¿Cuál es la diferencia entre aglutinación y precipitación en reacciones inmunológicas?

No mucha diferencia. Se usan en referencia a ensayos inmunes, ambos tipos emplean la especificidad de los anticuerpos para unirse a sus respectivos antígenos.

Como las interacciones antígeno-anticuerpo se componen de interacciones proteína-proteína, estas son demasiado pequeñas para ser vistas a simple vista para determinar si la prueba es positiva o no. Entonces, una forma es vincular el antígeno o anticuerpo a una estructura grande, como un cordón de látex o un glóbulo rojo. Si colocara una solución de estos anticuerpos o antígenos puros en un plato, después de unos minutos, las cuentas de látex o los glóbulos rojos se sedimentarían y formarían un botón perfecto como se muestra en la primera fila a continuación:

Pero cuando también hay un anticuerpo específico allí, el anticuerpo se une al antígeno evitando que los glóbulos rojos se sedimenten en un botón perfecto como se ve en las filas 2 y 3. Entonces, basándose en esta prueba, puede detectar el suero del individuo en filas 2 y 3 contienen anticuerpos específicos (o antígeno).

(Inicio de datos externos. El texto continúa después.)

Lemma live_range a bl p d :
  Forall block_ok bl -> live a bl !! p = Some d ->
  a + 16 <= p /\ p + Zlen d <= a + extent bl /\ 8 <= Zlen d /\ (p - a) mod 8 = 0.
Proof.
  intros H. revert a. induction H as [|b bl Hb Hbl IH]; intros a; [done|].
  pose proof (extent_ok bl Hbl). pose proof (span_pos b Hb). destruct b as [n|e]; simpl.
  - intros Hp%IH. unfold span in *. simpl in *. split_and!; try lia. zlia.
  - destruct Hb as [Hb1 Hb2]. unfold span in *. simpl in *.
    intros [[<- <-]|[Hne Hp%IH]]%lookup_insert_Some; [|split_and!; try lia; zlia].
    split_and!; try lia. replace (a + 16 - a) with (2 * 8) by lia. done.
Qed.

Lemma live_app a l r : live a (l ++ r) = live a l ∪ live (a + extent l) r.
Proof.
  revert a. induction l as [|b l IH]; intros a; simpl.
  - by rewrite Z.add_0_r, (left_id_L ∅ (∪)).
  - destruct b as [n|d]; rewrite IH, Z.add_assoc; [done|]. by rewrite insert_union_l.
Qed.

Lemma live_in a l d r :
  Forall block_ok l -> live a (l ++ Used d :: r) !! (a + extent l + 16) = Some d.
Proof.
  intros Hl. rewrite live_app. apply lookup_union_Some_raw. right.
  split; [|by simpl; rewrite lookup_insert_eq].
  destruct (live a l !! _) as [e|] eqn:E; [|done]. apply live_range in E; [|done].
  pose proof (Zlen_nonneg e). lia.
Qed.

Lemma live_split a bl p d :
  live a bl !! p = Some d -> exists l r, bl = l ++ Used d :: r /\ p = a + extent l + 16.
Proof.
  revert a. induction bl as [|b bl IH]; intros a; simpl; [done|].
  destruct b as [n|e]; simpl.
  - intros (l & r & -> & ->)%IH. exists (Free n :: l), r. simpl. split; [done|lia].
  - intros [[<- <-]|[_ (l & r & -> & ->)%IH]]%lookup_insert_Some.
    + exists [], bl. simpl. split; [done|lia].
    + exists (Used e :: l), r. simpl. split; [done|lia].
Qed.

Lemma live_free_None a l n r :
  Forall block_ok l -> Forall block_ok r -> 0 <= n ->
  live a (l ++ Free n :: r) !! (a + extent l + 16) = None.
Proof.
  intros Hl Hr Hn. rewrite live_app. apply lookup_union_None. split.
  - destruct (live a l !! _) as [e|] eqn:E; [|done]. apply live_range in E; [|done].
    pose proof (Zlen_nonneg e). lia.
  - simpl. destruct (live _ r !! _) as [e|] eqn:E; [|done]. apply live_range in E; [|done].
    unfold span in E. simpl in E. lia.
Qed.

Lemma live_claim a l n r d :
  Forall block_ok l -> Zlen d = n ->
  live a (l ++ Used d :: r) = <[a + extent l + 16 := d]> (live a (l ++ Free n :: r)).
Proof.
  intros Hl Hn. rewrite !live_app. simpl. rewrite insert_union_r.
  - unfold span. simpl. by rewrite Hn.
  - destruct (live a l !! _) as [e|] eqn:E; [|done]. apply live_range in E; [|done].
    pose proof (Zlen_nonneg e). lia.
Qed.

Lemma live_taken a l k sz r n r' :
  taken k sz r = (n, r') -> live a (l ++ Free n :: r') = live a (l ++ Free k :: r).
Proof.
  unfold taken. rewrite !live_app. destruct (sz + 32 <=? k); intros [= <- <-]; [|done].
  simpl. unfold span. simpl. do 2 f_equal. lia.
Qed.

Lemma live_join_prev a l n r : live a (join_prev l n r) = live a (l ++ Free n :: r).
Proof.
  destruct l as [|b l _] using rev_ind; [done|]. rewrite join_prev_snoc, <- app_assoc.
  destruct b as [k|d]; [|done]. rewrite !live_app. simpl. unfold span. simpl. rewrite (left_id_L ∅ (∪)). do 2 f_equal. lia.
Qed.

Lemma live_release a l n r : live a (release l n r) = live a (l ++ Free n :: r).
Proof.
  unfold release. destruct r as [|[k|d] r]; rewrite live_join_prev; try done. rewrite !live_app.
  simpl. unfold span. simpl. do 2 f_equal. lia.
Qed.

Lemma live_first_fit a sz bl l n r :
  first_fit sz bl = Some (l, n, r) -> live a (l ++ Free n :: r) = live a bl.
Proof.
  revert a l n r. induction bl as [|b bl IH]; intros a l n r; simpl; [done|].
  destruct (negb (is_used b) && (sz <=? data_size b)) eqn:Ef.
  - destruct b as [k|d]; [|done]. simpl.
    pose proof (live_taken a [] k sz bl) as H. unfold taken in H. simpl in H.
    destruct (sz + 32 <=? k); intros [= <- <- <-]; exact (H _ _ eq_refl).
  - destruct (first_fit sz bl) as [[[l' n'] r']|]; [|done]. simpl. intros [= <- <- <-]. simpl.
    destruct b; by rewrite (IH _ _ _ _ eq_refl).
Qed.

(** ** The operations on the abstract heap *)

Definition rep (s : rt_small_mem) (mm : gmap Z bytes) : Prop :=
  exists bl, heap_ok s bl /\ mm = live base bl.

Lemma rep_conf s mm : rep s mm -> conf s.
Proof. by intros (bl & [[? _] _] & _). Qed.

Lemma rep_at s mm p d :
  rep s mm -> mm !! p = Some d ->
  exists l r, heap_ok s (l ++ Used d :: r) /\ mm = live base (l ++ Used d :: r) /\
    p = data_addr l.
Proof.
  intros (bl & Hs & ->) (l & r & -> & ->)%live_split. by exists l, r.
Qed.

Lemma heap_blocks s bl : heap_ok s bl -> Forall block_ok bl.
Proof. by intros [(_ & [? _] & _) _]. Qed.

(** Where the blocks of the abstract heap lie. *)
Lemma rep_range s mm p d :
  rep s mm -> mm !! p = Some d ->
  base + 16 <= p /\ p + Zlen d <= base + size + 16 /\ 8 <= Zlen d /\ p mod 8 = 0.
Proof.
  intros (bl & Hs & ->) Hp. pose proof (heap_blocks _ _ Hs) as Hok.
  destruct Hs as [(_ & [_ (_ & _ & _ & He & _)] & _) _].
  apply live_range in Hp; [|done]. split_and!; try lia. zlia.
Qed.

(** Two blocks keep at least a header between them. *)
Lemma rep_separate s mm p q d e :
  rep s mm -> mm !! p = Some d -> mm !! q = Some e -> p < q -> p + Zlen d + 16 <= q.
Proof.
  intros Hs Hp Hq Hlt. destruct (rep_at _ _ _ _ Hs Hp) as (l & r & Hh & -> & ->).
  pose proof (heap_blocks _ _ Hh) as [Hl [_ Hr]%Forall_cons]%Forall_app.
  unfold data_addr in *. rewrite live_app in Hq.
  apply lookup_union_Some_raw in Hq as [Hq|[_ Hq]].
  - apply live_range in Hq; [|done]. pose proof (Zlen_nonneg e). lia.
  - simpl in Hq. apply lookup_insert_Some in Hq as [[? _]|[_ Hq]]; [lia|].
    apply live_range in Hq; [|done]. unfold span in Hq. simpl in Hq. lia.
Qed.

Lemma rep_read s mm p d :
  rep s mm -> mm !! p = Some d -> slice (ram s) (p - base) (Zlen d) = Ok d.
Proof.
  intros Hs Hp. destruct (rep_at _ _ _ _ Hs Hp) as (l & r & [(_ & Hm & _) _] & _ & ->).
  apply layout_mid in Hm as (_ & _ & (_ & _ & _ & Hh) & _).
  unfold data_addr. replace (base + extent l + 16 - base) with (extent l + 16) by lia. exact Hh.
Qed.

Lemma wp_free_rep s mm p d (Q : unit -> rt_small_mem -> Prop) :
  rep s mm -> mm !! p = Some d ->
  (forall s', rep s' (delete p mm) -> dead (ram s') (p - 16 - base) -> Q tt s') ->
  wp (rt_smem_free p) Q s.
Proof.
  intros Hs Hp HQ. destruct (rep_at _ _ _ _ Hs Hp) as (l & r & Hh & -> & ->).
  pose proof (heap_blocks _ _ Hh) as [Hl [_ Hr]%Forall_cons]%Forall_app.
  eapply wp_free; [exact Hh|]. intros s' Hs' Hdead.
  apply HQ; [|unfold data_addr; by replace (_ - 16 - base) with (extent l) by lia].
  eexists. split; [exact Hs'|].
  rewrite live_release, (live_claim base l (Zlen d)) by done. unfold data_addr.
  rewrite delete_insert_id; [done|]. apply live_free_None; [done..|apply Zlen_nonneg].
Qed.

Lemma wp_alloc_rep n s mm (Q : Z -> rt_small_mem -> Prop) :
  rep s mm -> 0 < n -> n + 7 < 2 ^ 32 -> Q 0 s ->
  (forall p d s', mm !! p = None -> 0 < p -> n <= Zlen d -> 16 <= Zlen d ->
     rep s' (<[p := d]> mm) -> Q p s') ->
  wp (rt_smem_alloc n) Q s.
Proof.
  intros (bl & Hs & ->) Hn Hn7 HQ0 HQ. eapply wp_alloc; [done..|].
  destruct (first_fit (round_size n) bl) as [[[l k] r]|] eqn:Ef; [|done].
  pose proof (round_size_spec n Hn Hn7) as (Hz & Hzn & Hz8).
  pose proof (first_fit_size _ _ _ _ _ Ef) as Hk.
  intros d s' Hd Hs'. pose proof (heap_blocks _ _ Hs') as [Hl [_ Hr]%Forall_cons]%Forall_app.
  pose proof (live_first_fit base _ _ _ _ _ Ef) as El. pose proof (extent_ok l Hl).
  apply (HQ _ d); [|unfold data_addr; lia|lia|lia|].
  - rewrite <- El. apply live_free_None; [done..|lia].
  - eexists. split; [exact Hs'|]. by rewrite (live_claim base l k), El by done.
Qed.

(** A write inside a block. *)
Lemma rep_write s mm p d k v m :
  rep s mm -> mm !! p = Some d -> 0 <= k -> k + Zlen v <= Zlen d ->
  blit (ram s) (p - base + k) v = Ok m ->
  exists d', blit d k v = Ok d' /\ rep (set_ram m s) (<[p := d']> mm).
Proof.
  intros Hs Hp Hk Hv Hb. destruct (rep_at _ _ _ _ Hs Hp) as (l & r & Hh & -> & ->).
  pose proof (heap_blocks _ _ Hh) as [Hl [_ Hr]%Forall_cons]%Forall_app.
  destruct Hh as [Hraw Hmg]. unfold data_addr in Hb.
  replace (base + extent l + 16 - base + k) with (extent l + 16 + k) in Hb by lia.
  destruct (layout_write _ _ _ _ _ _ _ (raw_layout _ _ Hraw) Hb Hk Hv) as (d' & Ed & Hm).
  exists d'. split; [done|]. exists (l ++ Used d' :: r).
  pose proof (blit_Zlen _ _ _ _ Ed) as Hd. split; [split|].
  - eapply (raw_ram s); [exact Hraw|exact Hm| |].
    + rewrite !first_free_app. simpl. unfold span. simpl. by rewrite Hd.
    + rewrite !used_extent_app. simpl. unfold span. simpl. by rewrite Hd.
  - by rewrite merged_app in *.
  - rewrite !(live_claim base l (Zlen d)) by done. unfold data_addr. by rewrite insert_insert_eq.
Qed.

Lemma rep_blit_in s mm p d k (v : bytes) :
  rep s mm -> mm !! p = Some d -> 0 <= k -> k + Zlen v <= Zlen d ->
  exists m, blit (ram s) (p - base + k) v = Ok m.
Proof.
  intros Hs Hp Hk Hv. pose proof (slice_Zlen _ _ _ _ (rep_read _ _ _ _ Hs Hp)).
  eexists. apply blit_in; lia.
Qed.

Lemma wp_memcpy_rep s mm p q d e n (Q : unit -> rt_small_mem -> Prop) :
  rep s mm -> mm !! p = Some d -> mm !! q = Some e -> 0 <= n -> n <= Zlen d -> n <= Zlen e ->
  (forall e' s', blit e 0 (take (Z.to_nat n) d) = Ok e' -> rep s' (<[q := e']> mm) -> Q tt s') ->
  wp (rt_memcpy q p n) Q s.
Proof.
  intros Hs Hp Hq Hn Hd He HQ. pose proof (rep_conf _ _ Hs) as (_ & _ & _ & _ & Hptr & _).
  unfold wp, rt_memcpy. rewrite Hptr.
  rewrite (slice_prefix _ _ _ _ n (rep_read _ _ _ _ Hs Hp)) by lia.
  assert (Zlen (take (Z.to_nat n) d) = n) as Hl by (unfold Zlen in *; rewrite length_take; lia).
  destruct (rep_blit_in s mm q e 0 (take (Z.to_nat n) d) Hs Hq) as [m Em]; [lia|lia|].
  destruct (rep_write s mm q e 0 (take (Z.to_nat n) d) m Hs Hq ltac:(lia) ltac:(lia) Em) as (e' & Ee & Hs').
  rewrite Z.add_0_r in Em. rewrite Em. by apply (HQ e').
Qed.

(** ** Reallocation *)

(** Where [lfree] goes when the end of a block becomes free. *)
Lemma lfree_shrink l d e k r :
  Forall block_ok l -> Forall block_ok r -> Zlen e + 16 <= Zlen d ->
  let ptr2 := extent (l ++ [Used e]) in
  let old := first_free 0 (l ++ Used d :: r) in
  first_free 0 ((l ++ [Used e]) ++ Free k :: r) = if ptr2 <? old then ptr2 else old.
Proof.
  intros Hl Hr Hd ptr2 old. unfold ptr2, old. rewrite !first_free_app, extent_app, forallb_app.
  simpl. unfold span. simpl. destruct (forallb is_used l) eqn:Eu; simpl.
  - pose proof (first_free_range (0 + extent l + (16 + Zlen d)) r Hr). unfold span in *. simpl in *.
    rewrite (proj2 (Z.ltb_lt _ _)) by lia. lia.
  - pose proof (first_free_lt 0 l Hl Eu). pose proof (Zlen_nonneg e).
    by rewrite (proj2 (Z.ltb_ge _ _)) by lia.
Qed.

Lemma wp_shrink_block l d r sz s (Q : unit -> rt_small_mem -> Prop) :
  heap_ok s (l ++ Used d :: r) -> 8 <= sz -> sz mod 8 = 0 -> sz + 28 < Zlen d ->
  let e := take (Z.to_nat sz) d in
  (forall s', heap_ok s' (release (l ++ [Used e]) (Zlen d - sz - 16) r) -> Q tt s') ->
  wp (shrink_block (extent l) (Zlen d) sz (extent l + span (Used d))) Q s.
Proof.
  intros [Hs Hmg] Hz Hz8 Hd e HQ. pose proof Hs as (Hc & Hm & Hlf & Hu & Hmax).
  pose proof Hm as [[Hl [_ Hr]%Forall_cons]%Forall_app _].
  destruct (mid_reads _ _ _ _ Hm) as (_ & _ & _ & _ & Hp & _ & He & Hr0 & Hzl).
  unfold span in He. simpl in He.
  assert (Zlen e = sz) as Hel by (unfold e, Zlen in *; rewrite length_take; lia).
  unfold shrink_block. apply wp_bind, wp_modify.
  rewrite (wrap_small 32 (Zlen d - sz)) by lia.
  set (s0 := set_use _ _ s). apply wp_bind.
  eapply (wp_split_block l (Used d) r sz s0); [exact Hc|exact Hm|done|done|simpl; lia|].
  intros m Hm'. simpl in Hm'. fold e in Hm'. change SIZEOF_STRUCT_MEM with 16.
  rewrite wrap_small by lia. apply wp_bind, wp_gets. simpl lfree. rewrite Hlf.
  replace (extent l + 16 + sz) with (extent (l ++ [Used e]))
    by (rewrite extent_app; simpl; unfold span; simpl; lia).
  pose proof (lfree_shrink l d e (Zlen d - sz - 16) r Hl Hr ltac:(lia)) as Ef. cbv zeta in Ef.
  rewrite merged_app in Hmg. apply andb_prop in Hmg as [[Hml Hmr]%andb_prop _]. simpl in Hmr.
  set (s1 := set_lfree (first_free 0 ((l ++ [Used e]) ++ Free (Zlen d - sz - 16) :: r)) (set_ram m s0)).
  assert (raw_ok s1 ((l ++ [Used e]) ++ Free (Zlen d - sz - 16) :: r)) as H1.
  { split; [done|]. split; [simpl; by rewrite <- app_assoc|]. split; [done|].
    pose proof (used_extent_ok l Hl). pose proof (used_extent_ok r Hr).
    rewrite used_extent_app in Hu. simpl in Hu. unfold span in Hu. simpl in Hu.
    rewrite !used_extent_app. simpl. unfold span. simpl. rewrite Hel, wrap_small by lia. lia. }
  apply wp_bind. eapply wp_mono with (Q := fun _ s' => s' = s1).
  { unfold s1. rewrite Ef. destruct (_ <? _); [done|]. apply wp_ret.
    subst s0. unfold set_ram, set_lfree, set_use. simpl. by rewrite Hlf. }
  intros [] s' ->. eapply wp_plug_holes; [exact H1|]. intros s2 H2 _. apply HQ. split; [exact H2|].
  apply merged_release; [|done]. rewrite merged_app. simpl. by rewrite Hml, Bool.orb_true_r.
Qed.

(** The new contents keep the old ones as far as both reach. *)
Definition keeps (n : Z) (d d' : bytes) : Prop :=
  take (Z.to_nat (Z.min n (Zlen d))) d' = take (Z.to_nat (Z.min n (Zlen d))) d.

En la precipitación, explota el hecho de que, aunque las reacciones de proteínas antígeno-anticuerpo no se pueden visualizar en solución porque los complejos son demasiado pequeños y difusos en solución, se pueden ver si están inmovilizados en un gel de agar. Entonces corta dos pocillos en un portaobjetos recubierto con agar y coloca el anticuerpo en uno y el antígeno en el otro. Ambas proteínas se difundirán radialmente hacia afuera y donde los dos frentes se unen, se obtiene un complejo de anticuerpos con el antígeno que luego forma un precipitado blanco visible.

Solo para mostrarle cuán flexibles son estos términos, existe una técnica llamada inmunoprecipitación que se utiliza para separar proteínas específicas. Digamos que desea aislar un antígeno particular de una mezcla de proteínas en solución. Luego, recubriría una partícula pesada, por ejemplo, cuentas de látex, con anticuerpos específicos para ese antígeno. Luego, cuando lo agregue a la solución, los anticuerpos solo se unirán al antígeno de proteína de interés, lo que le dará un complejo de antígeno de perlas de látex-anticuerpo. Luego puede centrifugar y peletizar estas estructuras y descartar el resto de las proteínas no deseadas en el sobrenadante. Luego puede eluir su antígeno de interés de los anticuerpos cambiando el pH.